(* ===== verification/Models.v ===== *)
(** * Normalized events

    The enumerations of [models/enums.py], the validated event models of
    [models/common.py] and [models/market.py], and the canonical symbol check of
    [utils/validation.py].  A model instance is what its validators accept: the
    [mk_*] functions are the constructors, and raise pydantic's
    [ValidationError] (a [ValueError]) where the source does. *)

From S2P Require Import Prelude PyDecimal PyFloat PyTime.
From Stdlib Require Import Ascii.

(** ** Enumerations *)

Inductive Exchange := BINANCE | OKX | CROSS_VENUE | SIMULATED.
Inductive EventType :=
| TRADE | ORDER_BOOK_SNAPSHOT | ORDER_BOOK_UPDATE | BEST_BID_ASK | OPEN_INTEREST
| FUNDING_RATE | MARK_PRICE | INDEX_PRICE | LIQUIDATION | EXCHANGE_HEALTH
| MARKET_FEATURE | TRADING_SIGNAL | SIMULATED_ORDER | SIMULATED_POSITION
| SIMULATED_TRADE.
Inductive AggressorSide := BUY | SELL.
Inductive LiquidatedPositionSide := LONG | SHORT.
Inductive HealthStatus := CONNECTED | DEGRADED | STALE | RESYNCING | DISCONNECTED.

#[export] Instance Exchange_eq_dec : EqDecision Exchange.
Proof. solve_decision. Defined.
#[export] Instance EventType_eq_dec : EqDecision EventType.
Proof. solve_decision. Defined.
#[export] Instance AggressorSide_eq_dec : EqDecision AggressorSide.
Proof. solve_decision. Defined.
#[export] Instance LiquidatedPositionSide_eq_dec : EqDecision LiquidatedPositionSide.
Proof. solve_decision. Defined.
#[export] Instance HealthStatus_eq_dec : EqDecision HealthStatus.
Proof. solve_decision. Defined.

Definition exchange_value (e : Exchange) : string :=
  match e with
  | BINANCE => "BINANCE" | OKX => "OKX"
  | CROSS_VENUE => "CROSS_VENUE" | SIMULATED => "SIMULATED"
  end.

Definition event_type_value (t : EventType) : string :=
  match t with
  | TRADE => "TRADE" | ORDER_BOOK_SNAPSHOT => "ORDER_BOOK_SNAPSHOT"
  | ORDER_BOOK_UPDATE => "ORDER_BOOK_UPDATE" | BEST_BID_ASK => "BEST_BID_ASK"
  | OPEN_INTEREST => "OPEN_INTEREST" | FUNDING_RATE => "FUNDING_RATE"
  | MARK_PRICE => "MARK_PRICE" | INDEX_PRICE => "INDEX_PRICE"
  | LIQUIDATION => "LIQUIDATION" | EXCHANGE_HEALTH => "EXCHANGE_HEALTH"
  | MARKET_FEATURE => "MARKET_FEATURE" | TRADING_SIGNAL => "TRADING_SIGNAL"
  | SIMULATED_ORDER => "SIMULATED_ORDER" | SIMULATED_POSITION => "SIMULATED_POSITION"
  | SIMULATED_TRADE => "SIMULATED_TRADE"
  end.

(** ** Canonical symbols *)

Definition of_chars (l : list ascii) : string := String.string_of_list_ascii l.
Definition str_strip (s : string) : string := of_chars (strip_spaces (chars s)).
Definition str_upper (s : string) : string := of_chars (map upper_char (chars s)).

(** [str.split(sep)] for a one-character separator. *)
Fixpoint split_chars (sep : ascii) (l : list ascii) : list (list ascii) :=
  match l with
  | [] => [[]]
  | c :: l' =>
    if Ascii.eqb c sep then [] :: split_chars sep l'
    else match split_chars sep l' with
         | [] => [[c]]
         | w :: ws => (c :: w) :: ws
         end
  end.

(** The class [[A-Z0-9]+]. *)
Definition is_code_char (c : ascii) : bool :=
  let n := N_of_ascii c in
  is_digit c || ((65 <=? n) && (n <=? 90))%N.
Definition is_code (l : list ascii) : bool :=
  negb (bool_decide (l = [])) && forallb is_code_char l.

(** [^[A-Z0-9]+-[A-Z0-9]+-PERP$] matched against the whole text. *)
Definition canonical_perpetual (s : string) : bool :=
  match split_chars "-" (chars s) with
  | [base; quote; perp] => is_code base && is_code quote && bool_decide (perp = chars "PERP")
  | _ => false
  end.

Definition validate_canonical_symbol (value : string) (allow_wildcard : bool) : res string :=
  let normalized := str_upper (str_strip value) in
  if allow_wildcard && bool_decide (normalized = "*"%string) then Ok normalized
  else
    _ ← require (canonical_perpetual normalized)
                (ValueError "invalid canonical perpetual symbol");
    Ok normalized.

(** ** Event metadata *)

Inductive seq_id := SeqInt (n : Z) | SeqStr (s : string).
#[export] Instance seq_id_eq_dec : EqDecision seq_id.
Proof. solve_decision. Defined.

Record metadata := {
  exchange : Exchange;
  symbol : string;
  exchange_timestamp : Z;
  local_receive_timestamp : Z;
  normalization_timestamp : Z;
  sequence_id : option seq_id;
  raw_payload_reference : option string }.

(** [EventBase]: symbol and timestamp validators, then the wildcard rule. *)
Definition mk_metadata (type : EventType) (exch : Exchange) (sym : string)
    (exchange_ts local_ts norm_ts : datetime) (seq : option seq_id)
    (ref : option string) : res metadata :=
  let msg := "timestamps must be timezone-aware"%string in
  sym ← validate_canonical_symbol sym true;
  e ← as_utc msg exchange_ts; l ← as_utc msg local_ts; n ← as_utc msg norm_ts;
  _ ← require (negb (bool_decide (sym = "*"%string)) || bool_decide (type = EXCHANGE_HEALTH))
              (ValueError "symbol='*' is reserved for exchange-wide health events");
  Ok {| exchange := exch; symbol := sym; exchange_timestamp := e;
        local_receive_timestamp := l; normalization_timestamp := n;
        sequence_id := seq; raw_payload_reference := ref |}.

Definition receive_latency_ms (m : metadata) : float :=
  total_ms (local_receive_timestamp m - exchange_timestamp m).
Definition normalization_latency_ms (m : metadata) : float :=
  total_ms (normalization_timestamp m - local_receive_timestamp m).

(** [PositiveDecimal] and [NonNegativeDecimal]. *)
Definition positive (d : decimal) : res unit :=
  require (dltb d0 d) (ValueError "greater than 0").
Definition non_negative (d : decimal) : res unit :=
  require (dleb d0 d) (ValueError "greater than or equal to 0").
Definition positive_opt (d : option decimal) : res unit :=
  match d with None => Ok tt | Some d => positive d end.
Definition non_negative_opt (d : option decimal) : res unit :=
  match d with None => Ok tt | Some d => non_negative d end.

> **What you have to do**
Every line above that holds the word "EventType" needs to be copied.

> **Your response**
Inductive EventType :=
#[export] Instance EventType_eq_dec : EqDecision EventType.
Definition event_type_value (t : EventType) : string :=
Definition mk_metadata (type : EventType) (exch : Exchange) (sym : string)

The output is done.